Member Bank of Federal Reserve

The Federal Reserve Bank of New York is one of the twelve Federal Reserve Banks of the United States. It is responsible for the Second District of the Federal Reserve System, which encompasses the State of New York, the 12 northern counties of New Jersey, Fairfield County in Connecticut, Puerto Rico, and the U.S. Virgin Islands. Located at 33 Liberty Street in Lower Manhattan, it is the largest (by assets), the most active (by volume), and the most influential of the Reserve Banks.

The Federal Reserve Bank of New York is uniquely responsible for implementing monetary policy on behalf of the Federal Open Market Committee and acts as the market agent of the entire Federal Reserve System (as it houses the Open Market Trading Desk and manages System Open Market Account). It is also the sole fiscal agent of the U.S. Department of the Treasury, the bearer of the Treasury's General Account, and the custodian of the world's largest gold storage reserve. Aside from these distinct functions, the New York Fed also performs the same responsibilities and tasks as the other Reserve Banks do, such as supervision and research.
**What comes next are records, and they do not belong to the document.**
(* ===== verification/GetoptCalls.v ===== *)
(** One call of [getopt_internal], and the loop programs call it from. *)
From Stdlib Require Import ZArith Lia.
From stdpp Require Import prelude gmap.
From S2P Require Import Prelude Getopt GetoptPermute GetoptInvariant GetoptProof.

Local Open Scope Z_scope.

(** The flags and the options [getopt_internal] works with. *)
Definition eff_flags (options : str) (posix : bool) (flags : Z) : Z :=
  if first_char options =? cDASH then Z.lor flags FLAG_ALLARGS
  else if posix || (first_char options =? cPLUS) then Z.ldiff flags FLAG_PERMUTE
  else flags.

Definition eff_options (options : str) : str :=
  if (first_char options =? cPLUS) || (first_char options =? cDASH) then tail options else options.

(** Non-options are skipped; a non-option does not end the options. *)
Definition skips (flags : Z) : bool :=
  has_flag flags FLAG_PERMUTE && negb (has_flag flags FLAG_ALLARGS).
Definition goes_on (flags : Z) : bool :=
  has_flag flags FLAG_PERMUTE || has_flag flags FLAG_ALLARGS.

Section calls.
Context (strs : gmap positive str) (emsg : positive) (posix_env : bool).
Context (Hemsg : strs !! emsg = Some []).
Context (Hnul : map_Forall (λ _ t, NUL ∉ t) strs).
Context (args0 : list (option cptr)).
Context (options : str) (longs : option (list longopt)) (idx : ptr) (flags : Z).
Context (Hlongs : from_option NoMinusOne True longs).
Local Abbreviation nargc := (Z.of_nat (length args0)).
Local Abbreviation fl := (eff_flags options posix_env flags).
Local Abbreviation Between := (Between strs args0 (skips fl)).
Local Abbreviation Finished := (Finished strs emsg args0 (goes_on fl)).

Definition posix_val : Z := if posix_env then 1 else 0.

(** Before a first call, or one that starts again. *)
Definition Fresh (w : nat) (s : getopt_state) : Prop :=
  nargv s = args0 ++ [None] ∧ Forall (IsArg strs) args0 ∧ args0 ≠ [] ∧
  (optind s = 0 ∨ optreset s ≠ 0 ∧ 1 <= optind s <= nargc) ∧ (lens strs args0 <= w)%nat.

(** [POSIXLY_CORRECT] has been looked up or not. *)
Definition PosixKnown (s : getopt_state) : Prop :=
  posixly_correct s = -1 ∨ posixly_correct s = posix_val.

(** After a call: the options are over, or there are fewer characters left. *)
Definition Called (w : nat) (r : Z) (s : getopt_state) : Prop :=
  posixly_correct s = posix_val ∧
  (r = -1 ∧ Finished s ∨ (NoEnd strs → r ≠ -1) ∧ ∃ w', (w' < w)%nat ∧ Between w' s).

Lemma lens_app l k : lens strs (l ++ k) = (lens strs l + lens strs k)%nat.
Proof. unfold lens. by rewrite sum_list_with_app. Qed.

(** The pieces of an argument vector of which [k] arguments are done. *)
Lemma pieces_fresh k l :
  l = args0 ++ [None] → Forall (IsArg strs) args0 → (1 <= k <= length args0)%nat →
  Pieces strs args0 (take k args0) [] [] (drop k args0) l.
Proof.
  intros -> HA Hk. split.
  - by rewrite !app_nil_l, app_assoc, take_drop.
  - exists (take k args0). rewrite app_nil_r, take_drop. split; [apply Merge_only_l|done].
  - intros E. apply (f_equal length) in E. rewrite length_take in E. simpl in E. lia.
  - done.
  - by apply Forall_drop.
Qed.

(** The part before the options are looked at: from a fresh state or between
    two arguments [scan] finds the next option, inside an argument there is one. *)
Lemma wp_next_option fuel w s :
  Fresh w s ∧ optreset s ≠ 0 ∧ 1 <= optind s <= nargc ∧ nonopt_start s = -1 ∧ nonopt_end s = -1 ∨
  Between w s ∧ optreset s = 0 →
  posixly_correct s = posix_val → (length args0 < fuel)%nat →
  wp (if negb (optreset s =? 0) then scan strs emsg fuel nargc (eff_options options) fl
      else
        c ← rd strs (place s) 0;
        if c =? NUL then scan strs emsg fuel nargc (eff_options options) fl else mret None)
    (λ found s', posixly_correct s' = posix_val ∧
      match found with
      | Some r => r = -1 ∧ Finished s' ∨
                r ≠ -1 ∧ ∃ w', (w' < w)%nat ∧ Idle strs args0 (skips fl) w' s'
      | None => InArg strs args0 (skips fl) w s'
      end) s.
Proof.
  intros Hs Hpc Hf.
  assert (∀ w' found s', Scanned strs emsg args0 (skips fl) fl w' found s' → (w' <= w)%nat →
    match found with
    | Some r => r = -1 ∧ Finished s' ∨
                r ≠ -1 ∧ ∃ w', (w' < w)%nat ∧ Idle strs args0 (skips fl) w' s'
    | None => InArg strs args0 (skips fl) w s'
    end) as Hsc.
  { intros w' found s' H Hw. destruct found as [r|].
    - destruct H as [H|(? & v & ? & ?)]; [by left|right; split; [done|]; exists v; split; [lia|done]].
    - destruct H as (v & ? & ph & O_ & S_ & P_ & R_ & p & t & n & ? & ? & ?).
      exists ph, O_, S_, P_, R_, p, t, n. split_and!; try done. lia. }
  assert (∀ ph O_ S_ P_ R_, Pieces strs args0 O_ S_ P_ R_ (nargv s) →
    Phase ph O_ S_ P_ (nonopt_start s) (nonopt_end s) → (ph = behind → P_ ≠ []) →
    PermPhase (skips fl) ph → optind s = index O_ S_ P_ → (lens strs R_ <= w)%nat →
    wp (scan strs emsg fuel nargc (eff_options options) fl)
      (λ found s', posixly_correct s' = posix_val ∧
        match found with
        | Some r => r = -1 ∧ Finished s' ∨
                r ≠ -1 ∧ ∃ w', (w' < w)%nat ∧ Idle strs args0 (skips fl) w' s'
        | None => InArg strs args0 (skips fl) w s'
        end) s) as Hscan.
  { intros ph O_ S_ P_ R_ HP Hph Hb Hpe Hi Hw. pose proof (pieces_total _ _ _ _ _ _ _ HP).
    pose proof (index_nonneg O_ S_ P_).
    eapply wp_mono; [apply keeps_wp; [apply keeps_scan|]; eapply (wp_scan strs emsg); eauto; lia|].
    simpl. intros found s' [HS Hk]. split; [congruence|]. by eapply Hsc. }
  destruct Hs as [((El & HA & HA0 & _ & Hw) & Hr & Hi & E1 & E2)|[HB Hr]].
  - rewrite (proj2 (Z.eqb_neq _ _)) by done. simpl.
    eapply (Hscan plain (take (Z.to_nat (optind s)) args0) [] [] (drop (Z.to_nat (optind s)) args0));
      [apply pieces_fresh; [done|done|lia]|done|done|by left| |].
    + unfold index. rewrite length_take. simpl. lia.
    + rewrite <-(take_drop (Z.to_nat (optind s)) args0), lens_app in Hw. lia.
  - rewrite Hr. simpl. destruct HB as [HB|HB].
    + destruct HB as (ph & O_ & S_ & P_ & R_ & t & HP & Hph & Hb & Hpe & Hi & _ & Ht & Hlen & Hw).
      wstep. destruct (place s) as [q n]. simpl in *. subst n.
      eapply (wp_rd strs); [exact Ht|lia|]. cbn beta. rewrite Nat.add_0_r, chr_end. simpl.
      by eapply Hscan.
    + destruct HB as (ph & O_ & S_ & P_ & R_ & p & t & n & HI & Hn & Hw).
      pose proof HI as (_ & _ & _ & _ & _ & Ht & Hpl). rewrite Hpl.
      wstep. eapply (wp_rd strs); [exact Ht|lia|]. cbn beta.
      rewrite (proj2 (Z.eqb_neq _ _)) by (by eapply (chr_nul strs); [|exact Ht|lia]).
      wstep. split; [done|]. exists ph, O_, S_, P_, R_, p, t, n. split_and!; try done; lia.
Qed.

(** What the call begins with does not matter to a state between two calls. *)
Definition Entry (w : nat) (s : getopt_state) : Prop :=
  Fresh w s ∧ optreset s ≠ 0 ∧ 1 <= optind s <= nargc ∨ Between w s ∧ optreset s = 0.

Lemma between_optind w s : Between w s → 1 <= optind s ∧ optreset s = 0.
Proof.
  assert (∀ O_ S_ P_ R_ l, Pieces strs args0 O_ S_ P_ R_ l → 1 <= index O_ S_ P_) as H.
  { intros O_ S_ P_ R_ l [_ _ HO _ _]. destruct O_; [done|]. unfold index. simpl. lia. }
  intros [(ph & O_ & S_ & P_ & R_ & t & HP & _ & _ & _ & -> & -> & _)
    |(ph & O_ & S_ & P_ & R_ & p & t & n & (HP & _ & _ & -> & -> & _) & _)]; split; eauto.
Qed.

Lemma entry_ctl w s s' : ctl s' = ctl s → Entry w s → Entry w s'.
Proof.
  intros E. pose proof E as [= E1 _ _ _ E5 E6].
  intros [HE|[HB HE]]; [left|right; split; [by eapply between_ctl|congruence]].
  unfold Fresh in *. by rewrite E1, E5, E6.
Qed.

Lemma wp_entry w s (Q : unit → getopt_state → Prop) :
  Fresh w s ∨ Between w s →
  (∀ s', Entry w s' → posixly_correct s' = posixly_correct s → Q tt s') →
  wp (if optind s =? 0 then set_optreset 1;; set_optind 1 else mret tt) Q s.
Proof.
  intros Hs HQ. destruct Hs as [HF|HB].
  - pose proof HF as (El & HA & HA0 & Hi & Hw). assert (0 < nargc) by (destruct args0; [done|simpl; lia]).
    destruct (Z.eqb_spec (optind s) 0) as [E|E]; wsteps; apply HQ; try done; left.
    + split; [|simpl; lia]. repeat split; try done. simpl. right. lia.
    + split; [done|lia].
  - pose proof (between_optind _ _ HB) as [Hi Hr]. rewrite (proj2 (Z.eqb_neq _ _)) by lia. wsteps.
    apply HQ; [by right|done].
Qed.

Lemma getopt_internal_run fuel w s :
  Fresh w s ∨ Between w s → PosixKnown s → (length args0 < fuel)%nat →
  wp (getopt_internal strs emsg posix_env fuel nargc (Some options) longs idx flags) (Called w) s.
Proof.
  intros Hs Hpk Hf. unfold getopt_internal. wsteps.
  apply (wp_entry w); [done|]. intros s1 HE1 Hp1. wsteps.
  assert (HE2 : ∀ w' Q, (∀ s', ctl s' = ctl s1 → posixly_correct s' = posix_val → Q tt s') →
    wp (if (posixly_correct s1 =? -1) || negb (optreset s1 =? 0)
        then set_posixly_correct w' else mret tt) Q s1 ∨ w' ≠ posix_val).
  { intros w' Q HQ. destruct (decide (w' = posix_val)) as [->|]; [left|by right].
    destruct (Z.eqb_spec (posixly_correct s1) (-1)); [wsteps; by apply HQ|].
    destruct (negb _); wsteps; apply HQ; try done.
    destruct Hpk; congruence. }
  destruct (HE2 posix_val (λ _ s', ctl s' = ctl s1 ∧ posixly_correct s' = posix_val)) as [H2|]; [done| |done].
  eapply wp_mono; [exact H2|]. clear HE2 H2. intros _ s2 [Ec2 Ep2]. apply (entry_ctl w) in Ec2 as HE2; [|done].
  wsteps. rewrite Ep2.
  assert (Efl : (if first_char options =? cDASH then Z.lor flags FLAG_ALLARGS
    else if negb (posix_val =? 0) || (first_char options =? cPLUS)
         then Z.ldiff flags FLAG_PERMUTE else flags) = fl).
  { unfold eff_flags, posix_val. by destruct posix_env. }
  rewrite Efl. change (if _ || _ then _ else _) with (eff_options options).
  apply (wp_mono _ (λ _ s3, optreset s3 = optreset s2 ∧ posixly_correct s3 = posix_val ∧
    (Fresh w s3 ∧ optreset s3 ≠ 0 ∧ 1 <= optind s3 <= nargc ∧
       nonopt_start s3 = -1 ∧ nonopt_end s3 = -1 ∨ Between w s3 ∧ optreset s3 = 0))).
  { destruct HE2 as [(HF & Hr & Hi)|[HB Hr]].
    - rewrite (proj2 (Z.eqb_neq _ _)) by done. wsteps. split_and!; [done..|]. by left.
    - rewrite Hr. wsteps. split_and!; [done..|]. right. split; [|done].
      eapply between_ctl; [|exact HB]. unfold ctl. simpl. congruence. }
  intros _ s3 (Hr3 & Hp3 & Hs3). rewrite <-Hr3. wsteps.
  eapply wp_mono; [by eapply wp_next_option|]. intros found s4 [Hp4 Hfound].
  destruct found as [r|].
  { wsteps. split; [done|]. destruct Hfound as [?|(? & w' & ? & ?)]; [by left|right].
    split; [done|]. exists w'. split; [done|by left]. }
  destruct Hfound as (ph & O_ & S_ & P_ & R_ & p & t & n & HI & Hn & Hw). wstep.
  eapply wp_mono; [apply keeps_wp; [apply keeps_try_long|];
    eapply (wp_try_long strs emsg); [exact Hemsg|exact Hlongs|exact HI|exact Hn]|].
  intros long s5 [Hlong Hp5]. destruct long as [r|]; simpl in Hlong.
  { wsteps. split; [congruence|]. right. destruct Hlong as [? ?]. split; [done|].
    exists (lens strs R_). split; [lia|by left]. }
  eapply wp_mono; [apply keeps_wp; [apply keeps_short_option|];
    eapply (wp_short_option strs emsg); [exact Hemsg|exact Hnul|exact Hlongs|exact Hlong|exact Hn]|].
  intros r s6 [(? & w' & Hw' & HB) Hp6]. split; [congruence|]. right. split; [done|]. exists w'. split; [lia|done].
Qed.

(** ** The loop around the calls *)

(** [while ((c = getopt(...)) != -1)]: the values of at most [n] calls. *)
Fixpoint call_until_end (n : nat) (call : GM Z) : GM (list Z) :=
  match n with
  | O => fail
  | S n =>
      r ← call;
      if r =? -1 then mret []
      else rs ← call_until_end n call; mret (r :: rs)
  end.

Lemma call_until_end_run fuel w n s :
  NoEnd strs → Fresh w s ∨ Between w s → PosixKnown s → (length args0 < fuel)%nat → (w < n)%nat →
  wp (call_until_end n
        (getopt_internal strs emsg posix_env fuel nargc (Some options) longs idx flags))
    (λ rs s', (length rs <= w)%nat ∧ Finished s') s.
Proof.
  intros Hne. revert w s; induction n as [|n IH]; intros w s Hs Hpk Hf Hw; [lia|].
  cbn [call_until_end]. wstep.
  eapply wp_mono; [by eapply (getopt_internal_run fuel w)|].
  intros r s1 [Hp1 [[-> HF]|[Hr (w' & Hw' & HB)]]].
  { wsteps. split; [simpl; lia|done]. }
  rewrite (proj2 (Z.eqb_neq _ _)) by by apply Hr. wstep.
  eapply wp_mono; [eapply (IH w'); [by right|by right|done|lia]|].
  intros rs s2 [Hl HF]. wsteps. split; [lia|done].
Qed.

(** ** What the end means *)

(** The state after the last call is one to start from again. *)
Lemma finished_perm permute s :
  GetoptInvariant.Finished strs emsg args0 permute s →
  nargv s ≡ₚ args0 ++ [None].
Proof.
  intros (opts & nonopts & rest & M & -> & HM & -> & _). apply Merge_perm in HM.
  by rewrite HM, <-!app_assoc.
Qed.

Lemma between_perm w s : Between w s → nargv s ≡ₚ args0 ++ [None].
Proof.
  assert (∀ O_ S_ P_ R_, Pieces strs args0 O_ S_ P_ R_ (nargv s) → nargv s ≡ₚ args0 ++ [None]) as H.
  { intros O_ S_ P_ R_ [-> (M & HM & ->) _ _ _]. apply Merge_perm in HM. rewrite HM.
    rewrite <-!app_assoc. f_equiv. rewrite !app_assoc. do 2 f_equiv. apply Permutation_app_comm. }
  intros [(ph & O_ & S_ & P_ & R_ & t & HP & _)
    |(ph & O_ & S_ & P_ & R_ & p & t & n & (HP & _) & _)]; eauto.
Qed.

Lemma between_optind_bound w s : Between w s → 1 <= optind s <= nargc.
Proof.
  assert (∀ O_ S_ P_ R_ l, Pieces strs args0 O_ S_ P_ R_ l → 1 <= index O_ S_ P_ <= nargc) as H.
  { intros O_ S_ P_ R_ l HP. pose proof (pieces_total _ _ _ _ _ _ _ HP). destruct HP as [_ _ HO _ _].
    destruct O_; [done|]. unfold index in *. simpl in *. lia. }
  intros [(ph & O_ & S_ & P_ & R_ & t & HP & _ & _ & _ & -> & _)
    |(ph & O_ & S_ & P_ & R_ & p & t & n & (HP & _ & _ & -> & _) & _)]; eauto.
Qed.

Lemma finished_optind permute s :
  GetoptInvariant.Finished strs emsg args0 permute s → 1 <= optind s <= nargc.
Proof.
  intros (opts & nonopts & rest & M & _ & HM & -> & _ & _ & HO & _ & -> & _).
  apply Merge_perm, Permutation_length in HM. rewrite !length_app in *.
  destruct opts; [done|]. simpl in *. lia.
Qed.
End calls.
Given its central role within the Federal Reserve System, the New York Fed and its president are therefore considered first among equals among the other regional Reserve banks. Its current president is John C. Williams.

==Establishment==
The Federal Reserve Bank of New York opened for business on November 16, 1914, under the leadership of Benjamin Strong Jr., who had previously been president of the Bankers Trust company. He led the bank until his death in 1928. Strong became the executive officer (then called the "governor"—today, the term would be "president"). As the leader of the Federal Reserve's largest and most powerful district bank, Strong became a dominant force in U.S. monetary and banking affairs. One biographer has termed him the "de facto leader of the entire Federal Reserve System". This was not only because of Strong's abilities, but also because the central board's powers were ambiguous and, for the most part, limited to supervisory and regulatory functions under the 1913 Federal Reserve Act because many Americans were antagonistic to centralized control.
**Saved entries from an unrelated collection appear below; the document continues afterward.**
(* ===== verification/PosixWin.v ===== *)
(** [crypto/compat/posix_win.c]: POSIX file and socket calls on Windows.

    The C runtime, Winsock and the Win32 functions are arguments: computations
    on the state, [errno] and the rest of the system, which the source only
    calls.  Error codes are the names the source switches on; a code it does
    not name is [WSA_other] or [WIN_other]. *)
From Stdlib Require Import ZArith Lia.
From stdpp Require Import prelude.
From S2P Require Import Prelude CInt.

Local Open Scope Z_scope.

Inductive errno_code :=
  | EPERM | ENOENT | EINTR | EIO | EBADF | EAGAIN | ENOMEM | EACCES | EFAULT | EEXIST | EXDEV
  | EINVAL | EFBIG | ENOTEMPTY | EPIPE | EINPROGRESS | ENOTSOCK | ENOTSUP | ENOPROTOOPT
  | ECONNREFUSED | EAFNOSUPPORT | errno_other (z : Z).

Inductive wsa_code :=
  | WSAENOBUFS | WSAEACCES | WSANOTINITIALISED | WSAEHOSTUNREACH | WSAENETDOWN | WSAEFAULT
  | WSAEINTR | WSAEINVAL | WSAEINPROGRESS | WSAEWOULDBLOCK | WSAEOPNOTSUPP | WSAEMSGSIZE
  | WSAENOTSOCK | WSAENOPROTOOPT | WSAECONNREFUSED | WSAEAFNOSUPPORT | WSAEBADF | WSAENETRESET
  | WSAENOTCONN | WSAECONNABORTED | WSAECONNRESET | WSAESHUTDOWN | WSAETIMEDOUT
  | WSA_other (z : Z).

Inductive win32_code :=
  | ERROR_FILE_NOT_FOUND | ERROR_PATH_NOT_FOUND | ERROR_BAD_PATHNAME
  | ERROR_FILENAME_EXCED_RANGE | ERROR_ACCESS_DENIED | ERROR_SHARING_VIOLATION
  | ERROR_LOCK_VIOLATION | ERROR_FILE_EXISTS | ERROR_ALREADY_EXISTS | ERROR_NOT_SAME_DEVICE
  | ERROR_DIR_NOT_EMPTY | ERROR_NOT_ENOUGH_MEMORY | ERROR_INVALID_PARAMETER
  | WIN_other (z : Z).

#[global] Instance errno_eq_dec : EqDecision errno_code.
Proof. solve_decision. Defined.
#[global] Instance wsa_eq_dec : EqDecision wsa_code.
Proof. solve_decision. Defined.

(** [errno], and everything the arguments below read and change. *)
Record sys (W : Type) := Sys { errno : errno_code; world : W }.
Arguments Sys {_} _ _.
Arguments errno {_} _.
Arguments world {_} _.

Definition set_errno {W} (e : errno_code) : ST (sys W) unit := modify (λ s, Sys e (world s)).

Definition SOCKET_ERROR : Z := -1.

(** ** Descriptors *)

Definition is_socket (fd : Z) : bool :=
  if fd <? 3 then false else Z.land (u32 fd) (2 ^ 31) =? 0.

Definition get_real_fd (fd : Z) : Z := s32 (Z.land (u32 fd) (2 ^ 31 - 1)).

(** [fh + 0x80000000], an [unsigned int], returned as an [int]. *)
Definition mark_fd (fh : Z) : Z := s32 (u32 (u32 fh + 2 ^ 31)).

(** ** Error codes *)

Definition win32_errno_of (err : win32_code) : errno_code :=
  match err with
  | ERROR_FILE_NOT_FOUND | ERROR_PATH_NOT_FOUND | ERROR_BAD_PATHNAME
  | ERROR_FILENAME_EXCED_RANGE => ENOENT
  | ERROR_ACCESS_DENIED | ERROR_SHARING_VIOLATION | ERROR_LOCK_VIOLATION => EACCES
  | ERROR_FILE_EXISTS | ERROR_ALREADY_EXISTS => EEXIST
  | ERROR_NOT_SAME_DEVICE => EXDEV
  | ERROR_DIR_NOT_EMPTY => ENOTEMPTY
  | ERROR_NOT_ENOUGH_MEMORY => ENOMEM
  | ERROR_INVALID_PARAMETER => EINVAL
  | WIN_other _ => EIO
  end.

Definition wsa_errno_of (err : wsa_code) : errno_code :=
  match err with
  | WSAENOBUFS => ENOMEM
  | WSAEACCES => EACCES
  | WSANOTINITIALISED => EPERM
  | WSAEHOSTUNREACH | WSAENETDOWN => EIO
  | WSAEFAULT => EFAULT
  | WSAEINTR => EINTR
  | WSAEINVAL => EINVAL
  | WSAEINPROGRESS => EINPROGRESS
  | WSAEWOULDBLOCK => EAGAIN
  | WSAEOPNOTSUPP => ENOTSUP
  | WSAEMSGSIZE => EFBIG
  | WSAENOTSOCK => ENOTSOCK
  | WSAENOPROTOOPT => ENOPROTOOPT
  | WSAECONNREFUSED => ECONNREFUSED
  | WSAEAFNOSUPPORT => EAFNOSUPPORT
  | WSAEBADF => EBADF
  | WSAENETRESET | WSAENOTCONN | WSAECONNABORTED | WSAECONNRESET | WSAESHUTDOWN
  | WSAETIMEDOUT => EPIPE
  | WSA_other _ => EIO
  end.

Definition win32_errno {W} (err : win32_code) : ST (sys W) Z :=
  set_errno (win32_errno_of err);; mret (-1).

Definition wsa_errno {W} (err : wsa_code) : ST (sys W) Z :=
  set_errno (wsa_errno_of err);; mret (-1).

(** ** The calls *)

(** The functions of the C runtime, of Winsock and of Win32.  Buffers, paths,
    streams and socket addresses are pointers passed on. *)
Record os_calls (W : Type) := OsCalls {
  os_open : positive → Z → Z → ST (sys W) Z;
  os_close : Z → ST (sys W) Z;
  os_read : Z → ptr → Z → ST (sys W) Z;
  os_write : Z → ptr → Z → ST (sys W) Z;
  os_fdopen : Z → positive → ST (sys W) ptr;
  os_fstat : Z → ptr → ST (sys W) Z;
  os_chsize : Z → Z → ST (sys W) Z;
  os_MoveFileEx : positive → positive → ST (sys W) bool;
  os_GetLastError : ST (sys W) win32_code;
  os_connect : Z → ptr → Z → ST (sys W) Z;
  os_closesocket : Z → ST (sys W) Z;
  os_recv : Z → ptr → Z → ST (sys W) Z;
  os_send : Z → ptr → Z → ST (sys W) Z;
  os_getsockopt : Z → Z → Z → ptr → ptr → ST (sys W) Z;
  os_setsockopt : Z → Z → Z → ptr → Z → ST (sys W) Z;
  os_WSAGetLastError : ST (sys W) wsa_code
}.
Arguments os_open {_} _.
Arguments os_close {_} _.
Arguments os_read {_} _.
Arguments os_write {_} _.
Arguments os_fdopen {_} _.
Arguments os_fstat {_} _.
Arguments os_chsize {_} _.
Arguments os_MoveFileEx {_} _.
Arguments os_GetLastError {_} _.
Arguments os_connect {_} _.
Arguments os_closesocket {_} _.
Arguments os_recv {_} _.
Arguments os_send {_} _.
Arguments os_getsockopt {_} _.
Arguments os_setsockopt {_} _.
Arguments os_WSAGetLastError {_} _.

Section posix.
Context {W : Type} (os : os_calls W).
Local Abbreviation M := (ST (sys W)).

(** The flags of [open] in the C runtime; the other two are in [fcntl.h]. *)
Context (O_CREAT O_BINARY O_NOINHERIT : Z).
Definition O_NONBLOCK : Z := 0x100000.
Definition O_CLOEXEC : Z := 0x200000.

Definition posix_fdopen (fd : Z) (mode : positive) : M ptr := os_fdopen os (get_real_fd fd) mode.

Definition libressl_fstat (fd : Z) (statbuf : ptr) : M Z := os_fstat os (get_real_fd fd) statbuf.

Definition ftruncate (fd length : Z) : M Z := os_chsize os (get_real_fd fd) length.

Definition open_flags (flags : Z) : Z :=
  let flags := Z.lor flags O_BINARY in
  let flags := if Z.land flags O_CLOEXEC =? 0 then flags
               else Z.lor (Z.land flags (Z.lnot O_CLOEXEC)) O_NOINHERIT in
  Z.land flags (Z.lnot O_NONBLOCK).

(** [mode] is the third argument, read when there is one. *)
Definition posix_open (path : positive) (flags mode : Z) : M Z :=
  let mode := if Z.land flags O_CREAT =? 0 then 0 else mode in
  fh ← os_open os path (open_flags flags) mode;
  if fh =? -1 then mret fh else mret (mark_fd fh).

Definition posix_rename (oldpath newpath : positive) : M Z :=
  ok ← os_MoveFileEx os oldpath newpath;
  if (ok : bool) then mret 0 else err ← os_GetLastError os; win32_errno err.

Definition posix_connect (sockfd : Z) (addr : ptr) (addrlen : Z) : M Z :=
  rc ← os_connect os sockfd addr addrlen;
  if rc =? SOCKET_ERROR then
    err ← os_WSAGetLastError os;
    if decide (err = WSAEWOULDBLOCK) then set_errno EINPROGRESS;; mret (-1)
    else wsa_errno err
  else mret rc.

Definition posix_close (fd : Z) : M Z :=
  if is_socket fd then
    rc ← os_closesocket os fd;
    if rc =? SOCKET_ERROR then err ← os_WSAGetLastError os; wsa_errno err else mret rc
  else os_close os (get_real_fd fd).

Definition posix_read (fd : Z) (buf : ptr) (count : Z) : M Z :=
  let count := if INT_MAX <? count then INT_MAX else count in
  if is_socket fd then
    rc ← os_recv os fd buf count;
    if rc =? SOCKET_ERROR then err ← os_WSAGetLastError os; wsa_errno err else mret rc
  else os_read os (get_real_fd fd) buf count.

Definition posix_write (fd : Z) (buf : ptr) (count : Z) : M Z :=
  let count := if INT_MAX <? count then INT_MAX else count in
  if is_socket fd then
    rc ← os_send os fd buf count;
    if rc =? SOCKET_ERROR then err ← os_WSAGetLastError os; wsa_errno err else mret rc
  else os_write os (get_real_fd fd) buf count.

Definition posix_getsockopt (sockfd level optname : Z) (optval optlen : ptr) : M Z :=
  if is_socket sockfd then
    rc ← os_getsockopt os sockfd level optname optval optlen;
    if negb (rc =? 0) then err ← os_WSAGetLastError os; wsa_errno err else mret rc
  else mret (-1).

Definition posix_setsockopt (sockfd level optname : Z) (optval : ptr) (optlen : Z) : M Z :=
  if is_socket sockfd then
    rc ← os_setsockopt os sockfd level optname optval optlen;
    if negb (rc =? 0) then err ← os_WSAGetLastError os; wsa_errno err else mret rc
  else mret (-1).

Definition getuid : Z := 0.
End posix.

(** ** Text *)

(** [strlen]: the index of the first NUL; there has to be one. *)
Fixpoint strlen (s : list Z) : option nat :=
  match s with
  | [] => None
  | c :: s => if c =? 0 then Some O else n ← strlen s; Some (S n)
  end.

Definition cCR : Z := 13.
Definition cLF : Z := 10.

(** What [posix_fgets] does to the buffer [fgets] has filled. *)
Definition fix_line (ret : list Z) : option (list Z) :=
  end_ ← strlen ret;
  if decide (2 <= end_)%nat then
    a ← ret !! (end_ - 2)%nat;
    b ← ret !! (end_ - 1)%nat;
    if (a =? cCR) && (b =? cLF)
    then Some (<[(end_ - 1)%nat := 0]> (<[(end_ - 2)%nat := cLF]> ret)) else Some ret
  else Some ret.

(** [fgets] gives the buffer it has filled, or [None] for NULL. *)
Definition posix_fgets {W} (fgets : ST W (option (list Z))) : ST W (option (list Z)) :=
  ret ← fgets;
  match ret with
  | None => mret None
  | Some buf => buf' ← of_option (fix_line buf); mret (Some buf')
  end.

Definition cB : Z := 98.

(** [fopen] and [asprintf(&bin_mode, "%sb", mode)], which may fail, are
    arguments. *)
Definition posix_fopen {W} (fopen : positive → list Z → ST W ptr)
    (asprintf_b : list Z → ST W (option (list Z))) (path : positive) (mode : list Z) : ST W ptr :=
  if decide (cB ∉ mode) then
    bin_mode ← asprintf_b mode;
    match bin_mode with
    | None => mret None
    | Some m => fopen path m
    end
  else fopen path mode.

(** ** Time *)

Definition EPOCH : Z := 116444736000000000.

(** [system_time.wMilliseconds] and the words of [file_time] give [tp]. *)
Definition gettimeofday (wMilliseconds dwLowDateTime dwHighDateTime : Z) : Z * Z :=
  let time := u64 dwLowDateTime in
  let time := u64 (time + u64 (Z.shiftl dwHighDateTime 32)) in
  (s32 (u64 (time - EPOCH) / 10000000), s32 (wMilliseconds * 1000)).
When the United States entered World War I, Strong was a major force behind the campaigns to fund the war effort via bonds owned primarily by U.S. citizens. This enabled the United States to avoid many of the post-war financial problems of the European belligerents. Strong gradually recognized the importance of open market operation, or purchases and sales of government securities, as a means of managing the quantity of money in the U.S. economy and thus affecting interest rates. This was particularly important at the time because gold had flooded into the United States during and after World War I. Thus, its gold-backed currency was well-protected, but prices had been pushed up substantially by the currency expansion due to the gold standard-imposed expansion of currency. In 1922, Strong unofficially scrapped the gold standard and instead began aggressively pursuing open market operations as a means of stabilizing domestic prices and thus internal economic stability. Thus, he began the Federal Reserve's practice of buying and selling government securities as monetary policy. John Maynard Keynes, a prominent British economist who had previously not questioned the gold standard, used Strong's activities as an example of how a central bank could manage a nation's economy without the gold standard in his book A Tract on Monetary Reform (1923). To quote one authority:

It was Strong more than anyone else who invented the modern central banker. When we watch ... [central bankers of today] describe how they are seeking to strike the right balance between economic growth and price stability, it is the ghost of Benjamin Strong who hovers above him. It all sounds quite prosaically obvious now, but in 1922 it was a radical departure from more than two hundred years of central banking history.

Strong's policy of maintaining price levels during the 1920s through open market operation and his willingness to maintain the liquidity of banks during panics have been praised by monetarists and harshly criticized by Austrian economists.

With the European economic turmoil of the 1920s, Strong's influence became worldwide. He was a strong supporter of European efforts to return to the gold standard and economic stability. Strong's new monetary policies not only stabilized U.S. prices, they encouraged both U.S. and world trade by helping to stabilize European currencies and finances. However, with virtually no inflation, interest rates were low and the U.S. economy and corporate profits surged, fueling the stock market increases of the late 1920s. This worried him, but he also felt he had no choice because the low interest rates were helping Europeans (particularly the United Kingdom) in their effort to return to the gold standard.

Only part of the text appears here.